Kolejny argument to trudny wybór między miłością a honorem i posłuszeństwem Tristana wobec króla Marka. Te trzy czynniki bardzo wpływały na zachowanie Tristana, bo kochał zarówno króla, jak i Izoldę. Wiedział, że powinien być wierny Markowi, ale uczucie do Izoldy było tak ogromne, że wolał się zhańbić niż zawieść wybrankę swojego serca.. Strata honoru dla mężnego rycerza, to życiowa klęska, która zawsze będzie go dręczyć. Co więc przeżywał Tristan? Dręczyło go poczucie winy, ale inaczej nie mógł postąpić, niż wybrać ukochaną kobietę.
Trzecim argumentem jest fakt, że cześć i honor straciła również sama Izolda. Ona też musiała się poświęcić dla tej tragicznej miłości. Zdradziła swojego męża i dobrze o tym wiedziała, co nie pozwalało jej normalnie żyć. Lud ją osądzał. A ona wciąż kochała Tristana. Rozdarta wewnętrznie znosiła te wszystkie upokorzenia. Miłość tragiczna jest miłością bez wyjścia. Obojętnie, co by zrobiła Izolda i tak byłaby nieszczęśliwa.

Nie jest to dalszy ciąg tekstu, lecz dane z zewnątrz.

(* ===== verification/OperationEffect.v ===== *)
(** What one [Run] of the pipeline does to the store, up to a preorder that
    every seam but the business write respects: nothing, or the effect of one
    business write on a project its own transaction authorized. *)

From S2P Require Import Prelude Effects OperationCore OperationLaws OperationTheorems.

Section Effect.
Context {A W P V X : Type} `{Digester V}.
Variable zero_project : P.
Variable request : OperationRequest A W P V X.
Context {TL : forall ctx, TransactionLaws (op_Transaction request ctx)}.
(** [undisturbed w w'] *)
Variable R : W -> W -> Prop.
Context `{!PreOrder R}.

Definition calm {E B} (m : M W E B) : Prop := forall w, R w (m w).1.

Lemma calm_run {E B} (m : M W E B) w w' r : calm m -> m w = (w', r) -> R w w'.
Proof. intros C F. specialize (C w). by rewrite F in C. Qed.

Lemma calm_ret {E B} (b : B) : calm (mret b : M W E B).
Proof. intros w. by cbn. Qed.

Lemma calm_bind {E B C} (m : M W E B) (k : B -> M W E C) :
  calm m -> (forall b, calm (k b)) -> calm (m ≫= k).
Proof.
  intros Cm Ck w. unfold mbind, M_bind. specialize (Cm w). destruct (m w) as [w1 [b|e]]; [|done].
  cbn in Cm. etransitivity; [exact Cm|apply Ck].
Qed.

Lemma calm_ignore {E B} (m : M W E B) : calm m -> calm (ignore_error m).
Proof. intros C w. apply C. Qed.

Lemma calm_on_error {E B} (m : M W E B) h : calm m -> (forall e, calm (h e)) -> calm (on_error m h).
Proof.
  intros Cm Ch w. unfold on_error. specialize (Cm w). destruct (m w) as [w1 [b|e]]; [done|].
  cbn in *. etransitivity; [exact Cm|]. apply calm_ignore, Ch.
Qed.

Lemma calm_map_error {E E' B} (wrap : E -> E') (m : M W E B) : calm m -> calm (map_error wrap m).
Proof. intros C w. unfold map_error. specialize (C w). by destruct (m w) as [w1 [b|e]]. Qed.

Lemma calm_filled {E F} (f : option F) (call : F -> M W E unit) :
  (forall x, f = Some x -> calm (call x)) -> calm (if_filled f call).
Proof. intros C. destruct f; [by apply C|apply calm_ret]. Qed.

Lemma calm_reads {E B} (m : M W E B) : reads m -> calm m.
Proof. intros K w. by rewrite (reads_run m w K). Qed.

(** Every seam but the business write. *)
Class Calm := {
  calm_ledger : calm (op_Ledger request);
  calm_lookup w w' ledger : op_Ledger request w = (w', Ok ledger) -> forall i, calm (Lookup ledger i);
  calm_save w w' ledger : op_Ledger request w = (w', Ok ledger) -> forall i r, calm (Save ledger i r);
  calm_tenant ctx au : calm (op_AuthorizeTenant request ctx au);
  calm_project ctx au : calm (op_AuthorizeProject request ctx au);
  calm_audit ctx p c e : calm (op_RecordAudit request ctx p c e);
  calm_prepare_cached f : op_PrepareCached request = Some f -> forall ctx i b, calm (f ctx i b);
  calm_prepare f : op_Prepare request = Some f -> forall ctx i b, calm (f ctx i b);
  calm_validate f : op_Validate request = Some f -> forall ctx p, calm (f ctx p);
  calm_pins f : op_StorePins request = Some f -> forall ctx p, calm (f ctx p);
  calm_reverse f : op_StoreReverseSources request = Some f -> forall ctx v, calm (f ctx v);
  calm_provenance f : op_StoreProvenance request = Some f -> forall ctx i r v, calm (f ctx i r v);
  calm_render ctx o p b : calm (op_Project request ctx o p b);
  calm_gate f : op_RuntimeGate request = Some f -> forall ctx p o, calm (f ctx p o);
  calm_after f : op_AfterWrite request = Some f -> forall ctx p i o t s v, calm (f ctx p i o t s v);
  calm_observe f : op_ObserveFailure request = Some f -> forall ctx p o e, calm (f ctx p o e);
  calm_sources f : op_SourceIDs request = Some f -> forall r b, calm (f r b);
  calm_check f : op_CheckSources request = Some f -> forall ctx p l, calm (f ctx p l)
}.
Context {CS : Calm}.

Następnym argumentem jest fakt, że próbowali się przeciwstawić temu okrutnemu losowi, ale nadaremnie. Tristan podróżował po odległych ziemiach. Świadczą o tym słowa: „ … Tristan […] poznał jasno w sercu, iż nadszedł dzień, aby dotrzymać wiary zaprzysiężonej królowi Markowi i oddalić się z kraju Kornwalii.” Chciał wyjechać, aby zapomnieć. Tristan i Izolda wiedzieli, że robili źle i w taki sposób próbowali naprawić i odkupić swoje winy. Jednak serce nie potrafiło zapomnieć. Na próżno chcieli zwalczyć tę miłość, bo ona była silniejsza od jakiegokolwiek innego uczucia.
Ostatnim już argumentem jest fakt, iż obydwoje umarli z tęsknoty za sobą. Uważam ten argument z najważniejszych i to właśnie on najbardziej mnie przekonuje, że miłość Tristana i Izoldy była miłością tragiczną. Taka miłość zawsze prowadzi do śmierci. Tak też stało się z tym dwojgiem zakochanych. Nie potrafiliby bez siebie żyć, więc poumierali z powodu tak wielkiego uczucia. Nawet po śmierci byli razem. Była to miłość do grobowej deski.
Z zaprezentowanych argumentów jasno wynika, że miłość Tristana i Izoldy była miłością tragiczną. Ta sytuacja nie miała żadnego dobrego wyjścia, ani rozwiązania. Tristan i Izolda nieświadomie sprowadzili na siebie to nieszczęście i nikt nie mógł zapobiec klęsce. Tak, więc śmiało można mówić tutaj o tragizmie. Nikomu nie życzę takiej miłości, mimo że było to ogromne uczucie, ale wbrew wszystkim i wszystkiego. Myślę, żeby miłość była spełniona i szczęśliwa potrzebuje akceptacji. W tym przypadku tej akceptacji zabrakło.